Lemma span_app_id (p : ascii -> bool) (s : str) :
  fst (span p s) ++ snd (span p s) = s.
Proof.
  induction s as [|c s IH]; [reflexivity|]. simpl.
  destruct (p c); [|reflexivity]. destruct (span p s). simpl in *. now rewrite IH.
Qed.

Lemma span_fst_forallb (p : ascii -> bool) (s : str) :
  forallb p (fst (span p s)) = true.
Proof.
  induction s as [|c s IH]; [reflexivity|]. simpl.
  destruct (p c) eqn:Hc; [|reflexivity]. destruct (span p s). simpl in *. now rewrite Hc.
Qed.

Lemma span_app (p : ascii -> bool) (a b : str) :
  forallb p a = true ->
  span p (a ++ b) = (a ++ fst (span p b), snd (span p b)).
Proof.
  induction a as [|c a IH]; simpl.
  - intros _. now destruct (span p b).
  - intros H. apply andb_prop in H as [-> H]. now rewrite (IH H).
Qed.

Lemma span_all (p : ascii -> bool) (s : str) :
  forallb p s = true -> span p s = (s, []).
Proof.
  intros H. rewrite <- (app_nil_r s) at 1. rewrite (span_app p s [] H). simpl.
  now rewrite app_nil_r.
Qed.

Lemma span_stop (p : ascii -> bool) (a : str) (c : ascii) (b : str) :
  forallb p a = true -> p c = false -> span p (a ++ c :: b) = (a, c :: b).
Proof.
  intros Ha Hc. rewrite (span_app p a (c :: b) Ha). simpl. rewrite Hc. simpl.
  now rewrite app_nil_r.
Qed.

Lemma forallb_sub (p : ascii -> bool) (s t : str) :
  s ⊆ t -> forallb p t = true -> forallb p s = true.
Proof.
  intros Hsub Ht. apply forallb_forall. intros x Hx.
  rewrite forallb_forall in Ht. apply Ht. apply list_elem_of_In, Hsub.
  now apply list_elem_of_In.
Qed.

Lemma span_fst_sub (p : ascii -> bool) (s : str) : fst (span p s) ⊆ s.
Proof.
  intros x Hx. rewrite <- (span_app_id p s). apply elem_of_app. now left.
Qed.

Lemma span_snd_sub (p : ascii -> bool) (s : str) : snd (span p s) ⊆ s.
Proof.
  intros x Hx. rewrite <- (span_app_id p s). apply elem_of_app. now right.
Qed.

(** [rstrip] one character at a time. *)
Lemma rstrip_cons_keep (c x : ascii) (s : str) :
  rstrip c s <> [] -> rstrip c (x :: s) = x :: rstrip c s.
Proof. simpl. now destruct (rstrip c s). Qed.

Lemma rstrip_app_keep (c : ascii) (a b : str) :
  rstrip c b <> [] -> rstrip c (a ++ b) = a ++ rstrip c b.
Proof.
  intros Hb. induction a as [|x a IH]; [reflexivity|].
  simpl app. rewrite rstrip_cons_keep; [now rewrite IH|].
  rewrite IH. now destruct a.
Qed.
(** * Verification of the tileset version synchronizer

    Source: [scripts/http_host/http_host_lib/deploy_tileset.py].

    [deploy_tileset] is a Python function that talks to an HTTP server and
    to the local file system.  It is embedded as a program tree over the
    primitive operations the function performs ([requests.get],
    [Path.exists], [open]/[read], [Path.unlink], [open(..., 'w')],
    [fp.write], [print]); an interpreter runs the tree against a model of
    the HTTP server and of the file system and records every operation
    together with the file system it leaves behind.

    What the model takes from Python and from the platform:
    - a [str] is a sequence of 8-bit code points;
    - [requests.get] either raises or returns a response with a status code
      and a decoded body, and [raise_for_status] raises on codes 400..599;
    - the file system holds regular files, named by the path strings the
      function builds; distinct path strings name distinct files (the marker
      paths are only ever looked up, the two record paths are fixed), and the
      directory of the version records exists, so that opening a record for
      writing succeeds;
    - files are opened in text mode with the default [newline=None]: reading
      translates CR LF and CR to LF, writing on a POSIX system translates
      nothing;
    - [open(path, 'w')] empties the file when it opens it, and the text
      written reaches the file afterwards.

    The HTTP server answers a given URL the same way throughout a run and
    between runs: it is a function from URLs to answers.

    The server setup script [init-server.py] is embedded the same way in
    the module [InitServer], over the questions it asks the operator and
    the calls it makes on the remote host. *)

From Stdlib Require Import ZArith Lia Ascii String Sorted.
From stdpp Require Import base strings list gmap fin_maps.

Local Open Scope string_scope.
Local Open Scope list_scope.

(** ** Python string library functions used by the source *)

Module Py.

(** Characters are 8-bit code points.  [str.isspace] on that range:
    TAB..CR, FS..US, SPACE, NEL and NBSP. *)
Definition isspace (c : ascii) : bool :=
  let n := Ascii.N_of_ascii c in
  ((9 <=? n) && (n <=? 13) || (28 <=? n) && (n <=? 32)
   || (n =? 133) || (n =? 160))%N.

Definition LF : ascii := "010"%char.
Definition CR : ascii := "013"%char.

(** [str.lstrip()] *)
Fixpoint lstrip (s : string) : string :=
  match s with
  | EmptyString => EmptyString
  | String c s' => if isspace c then lstrip s' else s
  end.

(** [str.rstrip()] *)
Fixpoint rstrip (s : string) : string :=
  match s with
  | EmptyString => EmptyString
  | String c s' =>
      match rstrip s' with
      | EmptyString => if isspace c then EmptyString else String c EmptyString
      | r => String c r
      end
  end.

(** [str.strip()] *)
Definition strip (s : string) : string := rstrip (lstrip s).

(** Text-mode reading with the default [newline=None]: universal
    newlines, every CR LF pair and every lone CR is returned as LF. *)
Fixpoint universal_newlines (s : string) : string :=
  match s with
  | EmptyString => EmptyString
  | String c s' =>
      if Ascii.eqb c CR then
        match s' with
        | String c' s'' =>
            if Ascii.eqb c' LF then String LF (universal_newlines s'')
            else String LF (universal_newlines s')
        | EmptyString => String LF EmptyString
        end
      else String c (universal_newlines s')
  end.

(** Shape predicates on texts, used to state the properties. *)
Definition starts_space (s : string) : bool :=
  match s with String c _ => isspace c | EmptyString => false end.

Fixpoint ends_space (s : string) : bool :=
  match s with
  | EmptyString => false
  | String c s' =>
      match s' with EmptyString => isspace c | _ => ends_space s' end
  end.

Fixpoint only_space (s : string) : bool :=
  match s with
  | EmptyString => true
  | String c s' => isspace c && only_space s'
  end.

Fixpoint has_cr (s : string) : bool :=
  match s with
  | EmptyString => false
  | String c s' => Ascii.eqb c CR || has_cr s'
  end.

End Py.

(** ** The environment: HTTP server and file system *)

(** What [requests.get(url)] does: raise (connection error, timeout, ...)
    or return a response object with a status code and a decoded body. *)
Record Response := { status_code : Z; text : string }.

Inductive get_result :=
| GetRaises
| GetReturns (r : Response).

(** The file system maps the path of every existing regular file to its
    text.  Distinct path strings name distinct files. *)
Abbreviation files := (gmap string string).

Inductive exn :=
| RequestException    (* raised by requests.get *)
| HTTPError           (* raised by Response.raise_for_status *)
| FileNotFoundError.  (* raised by open(path) and Path.unlink on a missing file *)

(** ** Programs *)

Inductive prog (A : Type) : Type :=
| Ret (a : A)
| Raise (e : exn)
| RequestsGet (url : string) (k : Response -> prog A)
| PathExists (p : string) (k : bool -> prog A)
| OpenRead (p : string) (k : string -> prog A)      (* with open(p) as fp: fp.read() *)
| PathUnlink (p : string) (k : prog A)
| OpenWrite (p : string) (k : prog A)               (* open(p, 'w') *)
| FpWrite (p : string) (s : string) (k : prog A)    (* fp.write(s), flushed on leaving the with block *)
| PrintOut (s : string) (k : prog A).

Arguments Ret {A} a.
Arguments Raise {A} e.
Arguments RequestsGet {A} url k.
Arguments PathExists {A} p k.
Arguments OpenRead {A} p k.
Arguments PathUnlink {A} p k.
Arguments OpenWrite {A} p k.
Arguments FpWrite {A} p s k.
Arguments PrintOut {A} s k.

Fixpoint bind {A B} (m : prog A) (f : A -> prog B) : prog B :=
  match m with
  | Ret a => f a
  | Raise e => Raise e
  | RequestsGet url k => RequestsGet url (fun r => bind (k r) f)
  | PathExists p k => PathExists p (fun b => bind (k b) f)
  | OpenRead p k => OpenRead p (fun s => bind (k s) f)
  | PathUnlink p k => PathUnlink p (bind k f)
  | OpenWrite p k => OpenWrite p (bind k f)
  | FpWrite p s k => FpWrite p s (bind k f)
  | PrintOut s k => PrintOut s (bind k f)
  end.
(** X7. When [requests.post] raises: a [Timeout] (a [ConnectTimeout],
    which is a [ConnectionError] as well, included) gives the time-out
    message; any other [requests] exception that is no [HTTPError] gives
    the network error message with the text of the exception.  No image
    either way, and the line before the [return] is on the console. *)
Theorem network_failure_reported (W : World) (api_key : option string)
    (prompt neg_prompt : string) (width height : Z) (steps scale : pyval)
    (sampler : string) (seed : pyval) (director_json_str : option string)
    (body : payload) (e : exn) :
  outcome (prepare_payload W api_key prompt neg_prompt width height steps
             scale sampler seed director_json_str) = Next body ->
  requests_post W (nai_request api_key body) = inl e ->
  let c := call_novelai_api W api_key prompt neg_prompt width height steps
             scale sampler seed director_json_str in
  (isinstance e Timeout = true ->
     fails_with c "Error: Request to NovelAI timed out."
     /\ last (prints (trace c)) = Some "NovelAI request timed out.")
  /\ (isinstance e Timeout = false -> isinstance e HTTPError = false ->
      isinstance e RequestException = true ->
      fails_with c ("Error: Network error connecting to NovelAI API: "
                    ++ exn_msg e)
      /\ last (prints (trace c))
         = Some ("Network error calling NovelAI API: " ++ exn_msg e)).
Proof.
  intros Hp Hr c. subst c. unfold fails_with.
  rewrite (call_novelai_api_cut _ _ _ _ _ _ _ _ _ _ _ _ Hp), Hr.
  split.
  - intros Ht.
    rewrite (after_post_raised W seed e
               (print "NovelAI request timed out.";;
                ret_ (None, "Error: Request to NovelAI timed out.")));
      [|unfold on_exception; now rewrite Ht].
    split; [reflexivity|]. cbn [trace].
    rewrite prints_app. cbn. now rewrite last_snoc.
  - intros Ht Hh Hq.
    rewrite (after_post_raised W seed e
               (print ("Network error calling NovelAI API: " ++ exn_msg e);;
                ret_ (None, "Error: Network error connecting to NovelAI API: "
                            ++ exn_msg e)));
      [|unfold on_exception; now rewrite Ht, Hh, Hq].
    split; [reflexivity|]. cbn [trace].
    rewrite prints_app. cbn. now rewrite last_snoc.
Qed.
(** [sorted(list(all_error_types))]: the keys of all the dictionaries, each
    one once, in the order of strings. *)
Definition error_types (error_summary : gmap string error_details) : list string :=
  merge_sort String.le
    (remove_dups
       (flat_map (fun item => fst <$> entries item.2) (map_to_list error_summary))).

(** [sorted(error_summary.keys())]. *)
Definition filenames (error_summary : gmap string error_details) : list string :=
  merge_sort String.le (fst <$> map_to_list error_summary).

Definition header (error_types : list string) : string :=
  foldl (fun header error_type =>
           header +:+ ljust 15 (title (replace "_" " " error_type)))
        (ljust 40 "Filename") error_types
  +:+ "Status".

(** The body of [for filename in sorted(error_summary.keys())]; every value
    of [error_summary] is a dictionary. *)
Definition row (error_summary : gmap string error_details)
    (error_types : list string) (filename : string) : exn + string :=
  match error_summary !! filename with
  | None => inl KeyError
  | Some errors =>
      match any_positive (snd <$> entries errors) with
      | inl e => inl e
      | inr b =>
          let status := if b then "SKIPPED" else "PASSED" in
          inr (foldl (fun row error_type =>
                        row +:+ ljust 15 (str (get (entries errors) error_type)))
                     (ljust 40 filename) error_types
               +:+ status)
      end
  end.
-------
AIM OF THE EXERCISE: Across these entries, count each line where the string "message" shows up. Give only the count.

SOLUTION FOR THIS PROBLEM: 2